I like Latino music, I really do, but not at the expense of every other type of music in the Universe and unfortunately, here in the north of Tenerife Latino is aired, played and listened to as if no other order of notes has ever been invented.

Still, it was New Year’s Eve at the annual street party in Puerto de la Cruz and I resigned myself to another night of salsa, salsa and more salsa which certainly improves in direct relation to the quantity of alcohol consumed.

Midnight strikes, grapes are swallowed, fireworks explode into life and the champagne corks are popped – hello 2011.
Jack, Nicole, Sebastian and I wander back to Plaza Charco where the evening’s Latino band are in full swing and the dance floor is packed with salsa dancers. I do my best to shake up an explosion by attempting (badly I suspect) to emulate the moves while carrying a rucksack in which our chilled cava supply is stashed.

Shortly after 1am Nicole and Sebastian bid their farewells and Jack and I  finish off a bottle of cava and head over to the other side of the harbour to see what’s happening.

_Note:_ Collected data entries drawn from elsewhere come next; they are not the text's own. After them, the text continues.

(** The blocks of lines one after the other, a comma after each block but
    the last. *)
Fixpoint listed (blocks : list (list jstring)) : list jstring :=
  match blocks with
  | [] => []
  | [b] => b
  | b :: r => with_comma b ++ listed r
  end.

(** The lines of a property: its quoted name, a colon and a space before
    the first line of its value. *)
Definition labelled (k : jstring) (ls : list jstring) : list jstring :=
  match ls with
  | [] => []
  | l :: r => (QuoteJSONString k ++ lit ": " ++ l) :: r
  end.

Section Pretty.
Context `{Host}.

Fixpoint pretty_lines (v : value) : list jstring :=
  match v with
  | VNull => [lit "null"]
  | VBool true => [lit "true"]
  | VBool false => [lit "false"]
  | VNum token => [number_json token]
  | VStr s => [QuoteJSONString s]
  | VArr vs =>
      match vs with
      | [] => [lit "[]"]
      | _ :: _ =>
          [lit "["] ++ indented (listed (map pretty_lines vs)) ++ [lit "]"]
      end
  | VObj fs =>
      match fs with
      | [] => [lit "{}"]
      | _ :: _ =>
          [lit "{"]
          ++ indented
               (listed (map (fun kv => labelled kv.1 (pretty_lines kv.2)) fs))
          ++ [lit "}"]
      end
  end.

(** The lines with a line feed between them. *)
Definition pretty_printed (v : value) : jstring := join [10] (pretty_lines v).

End Pretty.

(** ** Trips in the list *)

(** The required field [k] of an element of the list is a string that is
    not blank. *)
Definition filled (k : jstring) (v : value) : bool :=
  match get k v with
  | Some (VStr s) => negb (blank s)
  | _ => false
  end.

Definition required_filled (v : value) : bool :=
  filled (lit "train") v && filled (lit "origin") v
  && filled (lit "destination") v.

Lo and behold, what we find is the alternative New Year’s Eve – the one that has loud, throbbing rhythms and multi coloured strobe lights and joy upon joy, the unmistakeable chords of Insomnia!
With unrestrained delirium we launch ourselves into the middle of the pulsating dance floor and let the music wash over us in a tsunami of nostalgia.
I don’t think I have ever been more happy to hear Faithless, and the atmosphere alongside the harbour with the neon Big Wheel of the funfair slowly turning in the distance is nothing short of electric.
Now this is what I call party music.

We video’d snippets of the two sides to our NYE party so that anyone who has never experienced New Year’s Eve in Puerto de la Cruz can see what they’re missing and book now for 2011/2012. Oh, and in the interests of editing, I’ve culled the 5 minute firework display down to 1½ minutes.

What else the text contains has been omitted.